Tokaç Mehmet, Dumlu Ersin Gürkan, Bozkurt Birkan, Öcal Haydar, Aydın Cevdet, Yalçın Abdussamed, Çakır Bekir, Kılıç Mehmet
1 Ankara Atatürk Training and Research Hospital, Clinics of General Surgery, Ankara, Turkey.
2 Department of Endocrinology and.
Int Surg. 2015 Jun;100(6):994-8. doi: 10.9738/INTSURG-D-15-00002.1.
The purpose of this paper was to analyze the effect of Valsalva maneuver application before finalizing thyroidectomy operations on the identification of bleeding points and postoperational drainage. One hundred patients (age range, 24-76 years) with multinodular goiter, recurrent multinodular goiter, toxic diffuse multinodular goiter, or papillary thyroid cancer were included in the study and were divided into 2 groups of 50 randomly. Both groups underwent thyroidectomy operation, only 1 group received intraoperative Valsalva maneuver application (twice, 30 seconds of 30-cm PEEP). The size of the thyroid gland, the duration of operation, hospital stay, and drain usage were reported. Postoperational occurrences of drainage, hematoma, reoperation, and additional complications were compared between the groups. Valsalva maneuver application helped to identify minor bleeding points in 32% of the cases. There was no significant difference between the study groups regarding the thyroid gland size, operation duration, hospital stay, and the duration of drain usage (P > 0.05 for all). The amount of drainage as well as the frequencies of hematoma, reoperation, and further complications was not significantly different between the study groups (P > 0.05 for all). Intraoperative application of Valsalva maneuver is only useful to detect minor bleeding points in some patients during thyroidectomy operations, but it had no effect on the duration of postoperative drain usage, the amount of drainage, and risk of hematoma. Therefore, intraoperative application of Valsalva maneuver has no beneficial effect on postoperative hemorrhagic complication after thyroidectomy operations.
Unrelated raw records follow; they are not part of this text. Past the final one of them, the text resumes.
(* ===== verification/Provider.v ===== *)
(** * The sweeping provider: state and operations

    Models [provider/provider.go].  [SweepingProvider] is the record of the
    fields that change; the fields fixed at start-up are the class [Config].
    Everything outside of the file is the class [World]: hashes, the clock,
    the network, the connectivity checker, the worker pool and the keystore.
    Each call to the world takes its answer from a function of the number of
    calls made before ([calls]), so two calls may get different answers; what
    the provider does to the world is recorded in [events], latest last.
    Goroutines that are started are recorded in [tasks], and [runTask] is the
    body of each.  Mutexes taken with [TryLock] are booleans of the state.

    The operations are programs of the monad [GoM]: they read and write the
    state and may panic. *)

From S2P Require Import Prelude Key Trie TrieSet Allocate Regions Deque PrefixQueue ProvideQueue.
From S2P Require Import GoTime Datastore GoMonad.
From Stdlib Require Import Ascii.

Local Open Scope Z_scope.

(** ** Constants *)

Definition maxPrefixSize : nat := 24.
Definition individualProvideThreshold : Z := 2.
Definition maxExplorationPrefixSearches : nat := 64.
Definition maxConsecutiveNoFreshPeers : Z := 2.
Definition maxConsecutiveProvideFailuresAllowed : Z := 2.
Definition approxPrefixLenGCPCount : nat := 4.
Definition maxTime : Z := time_Unix (2 ^ 63 - 1) 999999999.
Definition reprovideHistoryKeyPrefix : string := "/history".
Definition reprovideCycleStartKey : string := "/cycle_start".
Definition avgPrefixLenDatastoreKey : string := "/avg_prefix_len".

(** ** Configuration and world *)

(** The fields of [SweepingProvider] that are set once. *)
Class Config := {
  order : key;
  cycleStart : Z;
  reprovideInterval : Z;
  maxReprovideDelay : Z;
  replicationFactor : Z;
  avgPrefixLenValidity : Z;
  skipBootstrapReprovide : bool;
  hasHost : bool;
  resettableKeystore : bool;
}.

(** The argument of [GetClosestPeers], a string. *)
Inductive target (peerID mh : Type) := TMh (h : mh) | TPeer (p : peerID).
Arguments TMh {peerID mh}.
Arguments TPeer {peerID mh}.

Class World (peerID mh addr : Type) := {
  PeerIDToBit256 : peerID → key;
  MhToBit256 : mh → key;
  SortClosestPeers : list peerID → list Z → list peerID;
  GenRandPeerIDWithCPL : nat → list Z → peerID;
  w_Now : nat → Z;
  w_closed : nat → bool;
  w_IsOnline : nat → bool;
  w_GetClosestPeers : nat → target peerID mh → option (list peerID);
  w_SendMessage : nat → peerID → mh → bool;
  w_getSelfAddrs : nat → list addr;
  w_Acquire : nat → bool;
  w_randomMh : nat → mh;
  w_ksPut : nat → list mh → option (list mh);
  w_ksGet : nat → key → option (list mh);
  w_ksContainsPrefix : nat → key → bool;
  w_ksDelete : nat → list mh → bool;
}.

(** What the provider does to the world. *)
Inductive event (peerID mh addr : Type) :=
  | EvAddLocalRecord (h : mh)
  | EvSendMessage (p : peerID) (h : mh) (provider : list addr) (sent : bool)
  | EvTriggerCheck
  | EvSetAddrs (p : peerID) | EvUpdateAddrs (p : peerID) | EvClearAddrs (p : peerID)
  | EvProtect (p : peerID) | EvUnprotect (p : peerID)
  | EvRegionSize (n : Z)
  | EvAvgHolders (holdersSum nKeys : Z) | EvCompletedKeys (successes failures : Z)
  | EvProvidedRecords (n : Z) | EvProvideCounter (n : Z)
  | EvReprovideStats (prefix : key) (peers reachable keys : Z) | EvKeysPerProvide (n : Z)
  | EvProvideStart (n : Z) | EvProvideAddKeys (n : Z) | EvProvideFinish (n : Z)
  | EvReprovideStart (n : Z) | EvReprovideAddKeys (n : Z) | EvReprovideFinish (n : Z)
  | EvReleaseWorker.
Arguments EvAddLocalRecord {peerID mh addr}.
Arguments EvSendMessage {peerID mh addr}.
Arguments EvTriggerCheck {peerID mh addr}.
Arguments EvSetAddrs {peerID mh addr}.
Arguments EvUpdateAddrs {peerID mh addr}.
Arguments EvClearAddrs {peerID mh addr}.
Arguments EvProtect {peerID mh addr}.
Arguments EvUnprotect {peerID mh addr}.
Arguments EvRegionSize {peerID mh addr}.
Arguments EvAvgHolders {peerID mh addr}.
Arguments EvCompletedKeys {peerID mh addr}.
Arguments EvProvidedRecords {peerID mh addr}.
Arguments EvProvideCounter {peerID mh addr}.
Arguments EvReprovideStats {peerID mh addr}.
Arguments EvKeysPerProvide {peerID mh addr}.
Arguments EvProvideStart {peerID mh addr}.
Arguments EvProvideAddKeys {peerID mh addr}.
Arguments EvProvideFinish {peerID mh addr}.
Arguments EvReprovideStart {peerID mh addr}.
Arguments EvReprovideAddKeys {peerID mh addr}.
Arguments EvReprovideFinish {peerID mh addr}.
Arguments EvReleaseWorker {peerID mh addr}.

(** The goroutines of the provider. *)
Inductive task (mh : Type) :=
  | TaskReprovide (prefix : key)
  | TaskBurstReprovide (prefix : key)
  | TaskBatchProvide (prefix : key) (keys : list mh)
  | TaskProvideLoop
  | TaskCatchup.
Arguments TaskReprovide {mh}.
Arguments TaskBurstReprovide {mh}.
Arguments TaskBatchProvide {mh}.
Arguments TaskProvideLoop {mh}.
Arguments TaskCatchup {mh}.

Section provider.
Context {TL : TrieLib} {DL : DequeLib} {DSL : DsLib}.
Context {peerID mh addr : Type} {EP : EqDecision peerID} {CP : Countable peerID}.
Context {EM : EqDecision mh} {CM : Countable mh}.
Context {CFG : Config} {W : World peerID mh addr}.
本文旨在分析在甲状腺切除手术结束前应用瓦尔萨尔瓦动作对出血点识别及术后引流的影响。该研究纳入了100例患有多结节性甲状腺肿、复发性多结节性甲状腺肿、毒性弥漫性多结节性甲状腺肿或甲状腺乳头状癌的患者(年龄范围为24 - 76岁),并随机分为两组,每组50例。两组均接受甲状腺切除手术,只有一组在术中应用瓦尔萨尔瓦动作(两次,30厘米呼气末正压30秒)。报告了甲状腺大小、手术时长、住院时间及引流使用情况。比较了两组术后引流、血肿、再次手术及其他并发症的发生情况。瓦尔萨尔瓦动作的应用在32%的病例中有助于识别微小出血点。研究组在甲状腺大小、手术时长、住院时间及引流使用时长方面无显著差异(所有P>0.05)。研究组之间的引流量以及血肿、再次手术和其他并发症的发生率无显著差异(所有P>0.05)。术中应用瓦尔萨尔瓦动作仅在部分甲状腺切除手术患者中有助于检测微小出血点,但对术后引流使用时长、引流量及血肿风险无影响。因此,术中应用瓦尔萨尔瓦动作对甲状腺切除术后的出血性并发症无有益影响。